Stored data entries:
Lemma IsFull_correct bA : wf bA ->
  exists b, IsFull (Some bA) = Ret b /\ (b = true <-> forall i, 0 <= i < Bits bA -> bit bA i = true).
Proof.
  intros Hwf. setoid_rewrite (forall_bits bA (fun b => b = true) Hwf).
  pose proof Hwf as (H0 & Hl & Hw). pose proof (nwords_pos _ H0).
  destruct (idx_total (Elems bA) (zlen (Elems bA) - 1)) as (e & E & L); [lia|].
  unfold IsFull, slice. rewrite (proj2 (Z.ltb_ge 0 0)), (proj2 (Z.ltb_ge _ 0)), (proj2 (Z.ltb_ge (zlen _) _)) by lia. cbn [orb mbind go_mbind].
  rewrite drop_0, Z.sub_0_r, E. cbn [mbind go_mbind].
  rewrite Z.rem_mod_nonneg by lia. pose proof (Z.mod_pos_bound (Bits bA + 63) 64 ltac:(lia)).
  replace (Z.to_nat (zlen (Elems bA) - 1)) with (length (Elems bA) - 1)%nat in * by (unfold zlen; lia).
  pose proof (initFull_spec bA Hwf) as Hinit.
  destruct (forallb _ _) eqn:Ef; cbn; eexists; (split; [done|]).
  - rewrite Z.eqb_eq, succ_mask by lia. pose proof (proj1 Hinit eq_refl) as Hi. split.
    + intros He k e' L' n Hn. destruct (Z.eqb_spec (Z.of_nat k) (zlen (Elems bA) - 1)) as [Hk|Hk]; [|by eapply Hi].
      replace k with (length (Elems bA) - 1)%nat in L' by (unfold zlen in *; lia).
      rewrite L in L'. injection L' as <-. auto.
    + intros HP i Hi'. eapply HP; [exact L|]. rewrite (proj2 (Z.eqb_eq _ _)); [done|unfold zlen in *; lia].
  - split; [done|]. intros HP. apply Hinit. intros k e' L' Hk n Hn. eapply HP; [done|].
    by rewrite (proj2 (Z.eqb_neq _ _)).
Qed.

(** ** PickRandom *)

Section PickRandomSpec.
Context (RandIntn : nat -> Z -> Z).
Context (RandIntn_range : forall k n, 0 < n -> 0 <= RandIntn k n < n).

Lemma pickBit_some e n s js b : 0 <= e -> 0 < n -> 0 <= s -> Forall (fun j => 0 <= j) js ->
  pickBit e n s js = Some b -> 0 <= b < n /\ Z.testbit e b = true.
Proof.
  intros He Hn Hs. induction js as [|j js IH]; cbn; [done|]. intros [Hj Hjs]%Forall_cons.
  rewrite Z.rem_mod_nonneg by lia. pose proof (Z.mod_pos_bound (j + s) n ltac:(lia)).
  rewrite Z.shiftl_mul_pow2, Z.mul_1_l, land_pow2_pos by lia.
  destruct (Z.testbit e ((j + s) mod n)) eqn:E; [|by auto]. intros Hb. injection Hb as <-. auto.
Qed.

Lemma pickBit_none e n s : 0 <= e -> 0 < n -> 0 <= s ->
  pickBit e n s (seqZ 0 n) = None -> forall b, 0 <= b < n -> Z.testbit e b = false.
Proof.
  intros He Hn Hs Hp b Hb.
  assert (Hall : forall js, Forall (fun j => 0 <= j) js -> pickBit e n s js = None ->
            forall j, j ∈ js -> Z.testbit e ((j + s) mod n) = false).
  { clear Hp. intros js. induction js as [|j js IH]; cbn; [set_solver|].
    intros [Hj Hjs]%Forall_cons. rewrite Z.rem_mod_nonneg by lia.
    pose proof (Z.mod_pos_bound (j + s) n ltac:(lia)).
    rewrite Z.shiftl_mul_pow2, Z.mul_1_l, land_pow2_pos by lia.
    destruct (Z.testbit _ _) eqn:E; [done|]. intros Hp j' [->|Hj']%elem_of_cons; [done|by apply IH]. }
  specialize (Hall (seqZ 0 n)). ospecialize (Hall _ Hp ((b - s) mod n) _).
  - apply Forall_forall. intros x Hx%elem_of_seqZ. lia.
  - apply elem_of_seqZ. apply Z.mod_pos_bound; lia.
  - rewrite Z.add_mod_idemp_l, Z.sub_add, Z.mod_small in Hall by lia. done.
Qed.

(** The number of bits [PickRandom] looks at in word [k]. *)
Definition wordBits (bA : BitArray) (k : Z) : Z :=
  if k =? zlen (Elems bA) - 1 then (Bits bA + 63) mod 64 + 1 else 64.

Lemma lastBits b : 0 < b -> (if Z.rem b 64 =? 0 then 64 else Z.rem b 64) = (b + 63) mod 64 + 1.
Proof.
  intros Hb. rewrite Z.rem_mod_nonneg by lia.
  pose proof (Z.div_mod b 64 ltac:(lia)). pose proof (Z.mod_pos_bound b 64 ltac:(lia)).
  pose proof (Z.div_mod (b + 63) 64 ltac:(lia)). pose proof (Z.mod_pos_bound (b + 63) 64 ltac:(lia)).
  destruct (Z.eqb_spec (b mod 64) 0); lia.
Qed.

Lemma wordBits_bit bA k e b : wf bA -> Elems bA !! Z.to_nat k = Some e -> 0 <= k ->
  0 <= b < wordBits bA k -> Z.testbit e b = true ->
  0 <= 64 * k + b < Bits bA /\ bit bA (64 * k + b) = true.
Proof.
  intros (H0 & Hl & _) L Hk Hb Ht. pose proof (lookup_lt_Some _ _ _ L). unfold wordBits in Hb.
  pose proof (Z.div_mod (Bits bA + 63) 64 ltac:(lia)).
  pose proof (Z.mod_pos_bound (Bits bA + 63) 64 ltac:(lia)).
  assert (0 <= b < 64) by (destruct (k =? _); lia). split.
  - unfold zlen in *. destruct (Z.eqb_spec k (Z.of_nat (length (Elems bA)) - 1)); lia.
  - unfold bit. rewrite (Z.mul_comm 64), Z.div_add_l, Z.div_small, Z.add_0_r, L by lia.
    by rewrite Z.add_comm, Z.mod_add, Z.mod_small by lia.
Qed.

(** One call over the word indices [idxs]: either a set bit of the array, or
    none of the words visited has one. *)
Lemma pickElem_spec bA s idxs draws : wf bA -> 0 <= s -> Forall (fun i => 0 <= i) idxs ->
  (exists i, pickElem RandIntn bA s idxs draws = Ret (i, true) /\ 0 <= i < Bits bA /\ bit bA i = true) \/
  (pickElem RandIntn bA s idxs draws = Ret (0, false) /\
   forall i e, i ∈ idxs -> Elems bA !! Z.to_nat ((i + s) mod zlen (Elems bA)) = Some e ->
     forall b, 0 <= b < wordBits bA ((i + s) mod zlen (Elems bA)) -> Z.testbit e b = false).
Proof.
  intros Hwf Hs. pose proof Hwf as (H0 & Hl & _). pose proof (nwords_pos _ H0).
  revert draws. induction idxs as [|i idxs IH]; intros draws; cbn [pickElem].
  { right. split; [done|]. set_solver. }
  intros [Hi Hidxs]%Forall_cons. rewrite Z.rem_mod_nonneg by lia.
  set (k := (i + s) mod zlen (Elems bA)).
  assert (Hk : 0 <= k < zlen (Elems bA)) by (apply Z.mod_pos_bound; lia).
  destruct (idx_total (Elems bA) k Hk) as (e & -> & L). cbn [mbind go_mbind].
  pose proof (wf_words _ _ _ Hwf L) as He.
  assert (Hrest : forall d, (forall b, 0 <= b < wordBits bA k -> Z.testbit e b = false) ->
    (exists i, pickElem RandIntn bA s idxs d = Ret (i, true) /\ 0 <= i < Bits bA /\ bit bA i = true) \/
    (pickElem RandIntn bA s idxs d = Ret (0, false) /\
     forall i' e, i' ∈ i :: idxs -> Elems bA !! Z.to_nat ((i' + s) mod zlen (Elems bA)) = Some e ->
     forall b, 0 <= b < wordBits bA ((i' + s) mod zlen (Elems bA)) -> Z.testbit e b = false)).
  { intros d Hno. destruct (IH d Hidxs) as [?|[E Hn]]; [by left|]. right. split; [done|].
    intros i' e' [->|Hin]%elem_of_cons L' b Hb; [|by eapply Hn].
    fold k in L', Hb. rewrite L in L'. injection L' as <-. auto. }
  assert (Hnn : forall n, Forall (fun j => 0 <= j) (seqZ 0 n)).
  { intros n. apply Forall_forall. intros x Hx%elem_of_seqZ. lia. }
  pose proof (Z.mod_pos_bound (Bits bA + 63) 64 ltac:(lia)).
  destruct (Z.ltb_spec k (zlen (Elems bA) - 1)).
  - assert (Hw : wordBits bA k = 64) by (unfold wordBits; by rewrite (proj2 (Z.eqb_neq _ _)) by lia).
    destruct (Z.ltb_spec 0 e).
    + destruct (pickBit _ _ _ _) eqn:E.
      * apply pickBit_some in E as [Hb Ht]; [|lia|lia|apply RandIntn_range; lia|done].
        left. eexists. split; [done|]. apply (wordBits_bit bA k e); [done|done|lia|lia|done].
      * assert (e <> 0) by lia. exfalso.
        pose proof (pickBit_none e 64 (RandIntn draws 64) ltac:(lia) ltac:(lia)
          ltac:(apply RandIntn_range; lia) E (Z.log2 e)) as Hno.
        rewrite Z.bit_log2 in Hno by lia. assert (true = false); [|done]. apply Hno.
        split; [apply Z.log2_nonneg|]. apply Z.log2_lt_pow2; [lia|]. unfold two64 in *; lia.
    + apply Hrest. intros b Hb. replace e with 0 by lia. apply Z.bits_0.
  - rewrite lastBits by done.
    assert (Hw : wordBits bA k = (Bits bA + 63) mod 64 + 1).
    { unfold wordBits. by rewrite (proj2 (Z.eqb_eq _ _)) by lia. }
    destruct (pickBit _ _ _ _) eqn:E.
    + apply pickBit_some in E as [Hb Ht]; [|lia|lia|apply RandIntn_range; lia|done].
      left. eexists. split; [done|]. apply (wordBits_bit bA k e); [done|done|lia|lia|done].
    + apply Hrest. rewrite Hw. eapply pickBit_none; [lia|lia| |done]. apply RandIntn_range; lia.
Qed.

> _Exercise instructions_
A word-for-word copy of the lines above from the one with "assert (Hall : forall" through the one with "0 <= 64 * k + b", inclusive, is the only output wanted.

> _Answer box_
  assert (Hall : forall js, Forall (fun j => 0 <= j) js -> pickBit e n s js = None ->
            forall j, j ∈ js -> Z.testbit e ((j + s) mod n) = false).
  { clear Hp. intros js. induction js as [|j js IH]; cbn; [set_solver|].
    intros [Hj Hjs]%Forall_cons. rewrite Z.rem_mod_nonneg by lia.
    pose proof (Z.mod_pos_bound (j + s) n ltac:(lia)).
    rewrite Z.shiftl_mul_pow2, Z.mul_1_l, land_pow2_pos by lia.
    destruct (Z.testbit _ _) eqn:E; [done|]. intros Hp j' [->|Hj']%elem_of_cons; [done|by apply IH]. }
  specialize (Hall (seqZ 0 n)). ospecialize (Hall _ Hp ((b - s) mod n) _).
  - apply Forall_forall. intros x Hx%elem_of_seqZ. lia.
  - apply elem_of_seqZ. apply Z.mod_pos_bound; lia.
  - rewrite Z.add_mod_idemp_l, Z.sub_add, Z.mod_small in Hall by lia. done.
Qed.

(** The number of bits [PickRandom] looks at in word [k]. *)
Definition wordBits (bA : BitArray) (k : Z) : Z :=
  if k =? zlen (Elems bA) - 1 then (Bits bA + 63) mod 64 + 1 else 64.

Lemma lastBits b : 0 < b -> (if Z.rem b 64 =? 0 then 64 else Z.rem b 64) = (b + 63) mod 64 + 1.
Proof.
  intros Hb. rewrite Z.rem_mod_nonneg by lia.
  pose proof (Z.div_mod b 64 ltac:(lia)). pose proof (Z.mod_pos_bound b 64 ltac:(lia)).
  pose proof (Z.div_mod (b + 63) 64 ltac:(lia)). pose proof (Z.mod_pos_bound (b + 63) 64 ltac:(lia)).
  destruct (Z.eqb_spec (b mod 64) 0); lia.
Qed.

Lemma wordBits_bit bA k e b : wf bA -> Elems bA !! Z.to_nat k = Some e -> 0 <= k ->
  0 <= b < wordBits bA k -> Z.testbit e b = true ->
  0 <= 64 * k + b < Bits bA /\ bit bA (64 * k + b) = true.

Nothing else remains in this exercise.